■ YOUR INSTRUCTIONS: Where the records below reach the line containing "Definition no_high (findings", start transcribing, and end with the line containing "metadata_raw_pins d ++", exactly and with nothing else added.

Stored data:
======

Lemma hex_digits_lowered k n : lowered (hex_digits k n).
Proof.
  revert n. induction k as [|k IH]; intros n; [done|]. cbn [hex_digits]. apply lowered_app. split; [apply IH|].
  unfold lowered. cbn. rewrite hex_digit_lowered by (apply Z.mod_pos_bound; lia). done.
Qed.

Lemma hex_lower_lowered bytes : lowered (hex_lower bytes).
Proof.
  unfold hex_lower. induction (String.list_ascii_of_string bytes) as [|a l IH]; [done|]. cbn [fmap list_fmap].
  destruct l as [|b l]; [apply hex_digits_lowered|]. cbn [fmap list_fmap String.concat] in *.
  apply lowered_app. split; [apply hex_digits_lowered|done].
Qed.

Lemma normalized_pin_lowered raw pin : normalize_wasm_sha256_pin raw = Ok pin → lowered pin.
Proof.
  unfold normalize_wasm_sha256_pin. cbv zeta.
  destruct (strip_prefix "sha256:" (to_ascii_lowercase (trim raw))) as [rest|] eqn:E; cbn [default]; intros H.
  all: destruct (is_empty (trim raw)); [done|]; destruct (negb (_ =? 64) || _); [done|]; injection H as <-.
  all: apply lowered_trim.
  2: apply to_ascii_lowercase_lowered.
  apply strip_prefix_Some in E. pose proof (to_ascii_lowercase_lowered (trim raw)) as Hl. rewrite E in Hl.
  by apply lowered_app in Hl as [_ ?].
Qed.

Lemma eq_ignore_lowered s t : lowered s → lowered t → eq_ignore_ascii_case s t = true ↔ s = t.
Proof. unfold lowered, eq_ignore_ascii_case. intros -> ->. apply bool_decide_eq_true. Qed.

Section vetted.
Context (host : ScanHost).
Abbreviation digest_of bytes := (hex_lower (sh_sha256 host bytes)).

Definition no_high (findings : list SecurityFinding) : Prop := Forall (λ f, sf_severity f ≠ Severity_High) findings.

Lemma no_high_app l k : no_high (l ++ k) ↔ no_high l ∧ no_high k.
Proof. apply Forall_app. Qed.

Lemma no_high_nil : no_high [] ↔ True.
Proof. split; [done|constructor]. Qed.

Lemma no_high_one category d message evidence :
  no_high [build_security_finding host Severity_High category d message evidence] ↔ False.
Proof. split; [|done]. intros H. by inversion H. Qed.

Lemma no_high_if (b : bool) category d message evidence :
  no_high (if b then [build_security_finding host Severity_High category d message evidence] else []) ↔ b = false.
Proof. destruct b; rewrite ?no_high_nil, ?no_high_one; naive_solver. Qed.

(** ** Pins *)

(** The pins as they are written: of the metadata, and of the policy *)
Definition metadata_raw_pins (d : PluginDescriptor) : list string :=
  omap (λ key, pm_metadata (pd_manifest d) !! key) pin_keys.
Definition raw_pins (policy : WasmSecurityScanSpec) (d : PluginDescriptor) : list string :=
  metadata_raw_pins d ++ option_list (ws_required_sha256_by_plugin policy !! pm_plugin_id (pd_manifest d)).

(** The loop over the keys complains exactly about the malformed pins, and
    collects the others. *)
Lemma scan_metadata_pins d keys pins :
  no_high (mjoin (scan_metadata_pin host d <$> keys).*1) ∧ (mjoin (scan_metadata_pin host d <$> keys).*2).*2 = pins ↔
  normalize_wasm_sha256_pin <$> omap (λ key, pm_metadata (pd_manifest d) !! key) keys = Ok <$> pins.
Proof.
  revert pins. induction keys as [|key keys IH]; intros pins.
  { split; [by intros [_ <-]|]. destruct pins; [|done]. intros _. split; [constructor|done]. }
  rewrite !fmap_cons. cbn [mjoin list_join omap list_omap]. rewrite no_high_app, fmap_app.
  unfold scan_metadata_pin at 1 3. destruct (pm_metadata (pd_manifest d) !! key) as [raw|].
  - rewrite fmap_cons. destruct (normalize_wasm_sha256_pin raw) as [pin|reason]; cbn [fst snd fmap list_fmap app].
    + rewrite no_high_nil. destruct pins as [|pin' pins]; [naive_solver|]. rewrite fmap_cons. specialize (IH pins).
      split; [intros [[_ H] [= -> H']]; f_equal; by apply IH|intros [= -> H]; by apply IH in H as [? <-]].
    + unfold pin_invalid. rewrite no_high_one. destruct pins; naive_solver.
  - rewrite no_high_nil. cbn [fst snd fmap list_fmap app]. rewrite <-IH. naive_solver.
Qed.

Lemma metadata_pin_exact d (pins : list (string * string)) :
  match pins.*2 with
  | [] => metadata_pin_of host d pins = ([], None)
  | pin :: rest =>
      (no_high (metadata_pin_of host d pins).1 → Forall (λ q, q = pin) rest) ∧
      (Forall (λ q, q = pin) rest → metadata_pin_of host d pins = ([], Some pin))
  end.
Proof.
  destruct pins as [|[source pin] rest]; [done|]. rewrite fmap_cons. unfold metadata_pin_of.
  destruct (list_find _ _) as [[i [csource cpin]]|] eqn:E.
  - apply list_find_Some in E as (Hi & Hne & _). cbn [fst]. rewrite no_high_one. split; [done|]. intros Hall.
    destruct i as [|i]; [by injection Hi as <- <-|]. cbn in Hi. apply list_elem_of_lookup_2 in Hi.
    apply Forall_fmap in Hall. by eapply Forall_forall in Hall; [|exact Hi].
  - apply list_find_None in E. split; [|done]. intros _.
    apply Forall_fmap. inversion_clear E as [|? ? _ Hrest]. eapply Forall_impl; [exact Hrest|]. cbn.
    intros [s q] Hq. by apply dec_stable in Hq.
Qed.

(** [o] is what a list of written pins says: nothing, or the pin all of them are *)
Definition agree (raws : list string) (o : option string) : Prop :=
  Forall (λ raw, ∃ pin, o = Some pin ∧ normalize_wasm_sha256_pin raw = Ok pin) raws ∧ (is_Some o → raws ≠ []).

Lemma agree_digest raws digest :
  Forall (λ raw, normalize_wasm_sha256_pin raw = Ok digest) raws →
  ∃ o, agree raws o ∧ (∀ p, o = Some p → p = digest) ∧ (raws ≠ [] → is_Some o).
Proof.
  intros H. exists (if bool_decide (raws = []) then None else Some digest). unfold agree.
  case_bool_decide as E; [subst; split_and!; naive_solver|]. split_and!; try naive_solver.
  eapply Forall_impl; [exact H|]. eauto.
Qed.

Lemma agree_lowered raws o p : agree raws o → o = Some p → lowered p.
Proof.
  intros [H Hne] ->. destruct raws as [|raw raws]; [by destruct Hne|].
  inversion H as [|? ? (q & [= <-] & Hq)]. by eapply normalized_pin_lowered.
Qed.

Lemma agree_Forall raws o digest : agree raws o → (∀ p, o = Some p → p = digest) →
  Forall (λ raw, normalize_wasm_sha256_pin raw = Ok digest) raws ∧ (is_Some o → raws ≠ []).
Proof.
  intros [H Hne] Hp. split; [|done]. eapply Forall_impl; [exact H|]. intros raw (p & -> & ?).
  by rewrite <-(Hp p eq_refl).
Qed.

(** Both sources of pins complain unless their pins agree. *)
Lemma metadata_pins_agree d (l := mjoin (scan_metadata_pin host d <$> pin_keys).*2) :
  let complaints := mjoin (scan_metadata_pin host d <$> pin_keys).*1 ++ (metadata_pin_of host d l).1 in
  let mpin := (metadata_pin_of host d l).2 in
  (no_high complaints → agree (metadata_raw_pins d) mpin) ∧
  (∀ o, agree (metadata_raw_pins d) o → no_high complaints ∧ mpin = o).
Proof.
  cbv zeta. unfold metadata_raw_pins. pose proof (scan_metadata_pins d pin_keys) as Hl. fold l in Hl.
  set (raws := omap _ pin_keys) in *. pose proof (metadata_pin_exact d l) as Hm. split.
  - intros [H1 H2]%no_high_app. pose proof (proj1 (Hl _) (conj H1 eq_refl)) as Hraws. destruct (l.*2) as [|pin rest].
    + apply fmap_nil_inv in Hraws as ->. rewrite Hm. split; [constructor|]. by intros [].
    + destruct Hm as [Ha Hb]. rewrite (Hb (Ha H2)). split; [|intros _ E; by rewrite E in Hraws].
      assert (∀ raws pins, normalize_wasm_sha256_pin <$> raws = Ok <$> pins → Forall (λ q, q = pin) pins →
        Forall (λ raw, ∃ p, Some pin = Some p ∧ normalize_wasm_sha256_pin raw = Ok p) raws) as Hgen.
      { clear. induction raws as [|raw raws IH]; intros pins Hr Hp; [constructor|]. destruct pins as [|p pins]; [done|].
        injection Hr as Hr H. inversion Hp; subst. constructor; eauto. }
      by apply (Hgen _ (pin :: rest)); [|constructor; [|apply Ha]].
  - intros o [Hall Hne]. rewrite no_high_app. destruct raws as [|raw raws'] eqn:Er.
    + destruct (proj2 (Hl []) eq_refl) as [H1 H2]. rewrite H2 in Hm. rewrite Hm. split; [split; [done|constructor]|].
      destruct o; [by destruct Hne|done].
    + assert (∃ p, o = Some p) as [p ->] by (inversion Hall; naive_solver).
      assert (normalize_wasm_sha256_pin <$> raw :: raws' = Ok <$> replicate (length (raw :: raws')) p) as Hrep.
      { clear -Hall. induction Hall as [|x xs (q & [= <-] & Hq) _ IH]; [done|]. cbn. rewrite Hq. f_equal. exact IH. }
      apply Hl in Hrep as [H1 H2]. rewrite H2 in Hm. cbn [replicate length] in Hm.
      rewrite (proj2 Hm) by (by apply Forall_replicate). split; [split; [done|constructor]|done].
Qed.

Lemma policy_pins_agree policy d
    (raws := option_list (ws_required_sha256_by_plugin policy !! pm_plugin_id (pd_manifest d))) :
  (no_high (policy_pin_of host d policy).1 → agree raws (policy_pin_of host d policy).2) ∧
  (∀ o, agree raws o → no_high (policy_pin_of host d policy).1 ∧ (policy_pin_of host d policy).2 = o).
Proof.
  unfold raws, policy_pin_of. destruct (_ !! _) as [raw|]; cbn [option_list].
  - destruct (normalize_wasm_sha256_pin raw) as [pin|reason] eqn:E; cbn [fst snd].
    + split; [intros _; split; [|done]; repeat constructor; eauto|]. intros o [H _]. split; [constructor|].
      inversion H as [|? ? (p & -> & Hp)]. congruence.
    + unfold pin_invalid. rewrite no_high_one. split; [done|]. intros o [H _]. inversion H as [|? ? (p & _ & Hp)]. congruence.
  - split; [intros _; split; [constructor|by intros []]|]. intros o [_ Hne]. split; [constructor|].
    destruct o; [by destruct Hne|done].
Qed.

Lemma merge_pins_exact d policy mpin ppin digest :
  (∀ p, mpin = Some p ∨ ppin = Some p → lowered p) → lowered digest →
  (no_high (merge_pins host d policy mpin ppin).1 ∧
   ∀ e, (merge_pins host d policy mpin ppin).2 = Some e → eq_ignore_ascii_case e digest = true) ↔
  (∀ p, mpin = Some p ∨ ppin = Some p → p = digest) ∧
  (ws_require_hash_pin policy = true → is_Some mpin ∨ is_Some ppin).
Proof.
  intros Hlow Hdig. assert (∀ p, mpin = Some p ∨ ppin = Some p → eq_ignore_ascii_case p digest = true ↔ p = digest) as Heq.
  { intros p Hp. by apply eq_ignore_lowered; [apply Hlow|]. }
  destruct mpin as [m|], ppin as [p|]; cbn [merge_pins fst snd].
  - pose proof (Heq m (or_introl eq_refl)). pose proof (Heq p (or_intror eq_refl)).
    case_bool_decide; cbn [fst snd]; rewrite ?no_high_nil, ?no_high_one; naive_solver.
  - pose proof (Heq m (or_introl eq_refl)). rewrite no_high_nil. naive_solver.
  - pose proof (Heq p (or_intror eq_refl)). rewrite no_high_nil. naive_solver.
  - rewrite no_high_if, is_Some_alt. destruct (ws_require_hash_pin policy); naive_solver.
Qed.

======

■ ANSWER SPACE:
Definition no_high (findings : list SecurityFinding) : Prop := Forall (λ f, sf_severity f ≠ Severity_High) findings.

Lemma no_high_app l k : no_high (l ++ k) ↔ no_high l ∧ no_high k.
Proof. apply Forall_app. Qed.

Lemma no_high_nil : no_high [] ↔ True.
Proof. split; [done|constructor]. Qed.

Lemma no_high_one category d message evidence :
  no_high [build_security_finding host Severity_High category d message evidence] ↔ False.
Proof. split; [|done]. intros H. by inversion H. Qed.

Lemma no_high_if (b : bool) category d message evidence :
  no_high (if b then [build_security_finding host Severity_High category d message evidence] else []) ↔ b = false.
Proof. destruct b; rewrite ?no_high_nil, ?no_high_one; naive_solver. Qed.

(** ** Pins *)

(** The pins as they are written: of the metadata, and of the policy *)
Definition metadata_raw_pins (d : PluginDescriptor) : list string :=
  omap (λ key, pm_metadata (pd_manifest d) !! key) pin_keys.
Definition raw_pins (policy : WasmSecurityScanSpec) (d : PluginDescriptor) : list string :=
  metadata_raw_pins d ++ option_list (ws_required_sha256_by_plugin policy !! pm_plugin_id (pd_manifest d)).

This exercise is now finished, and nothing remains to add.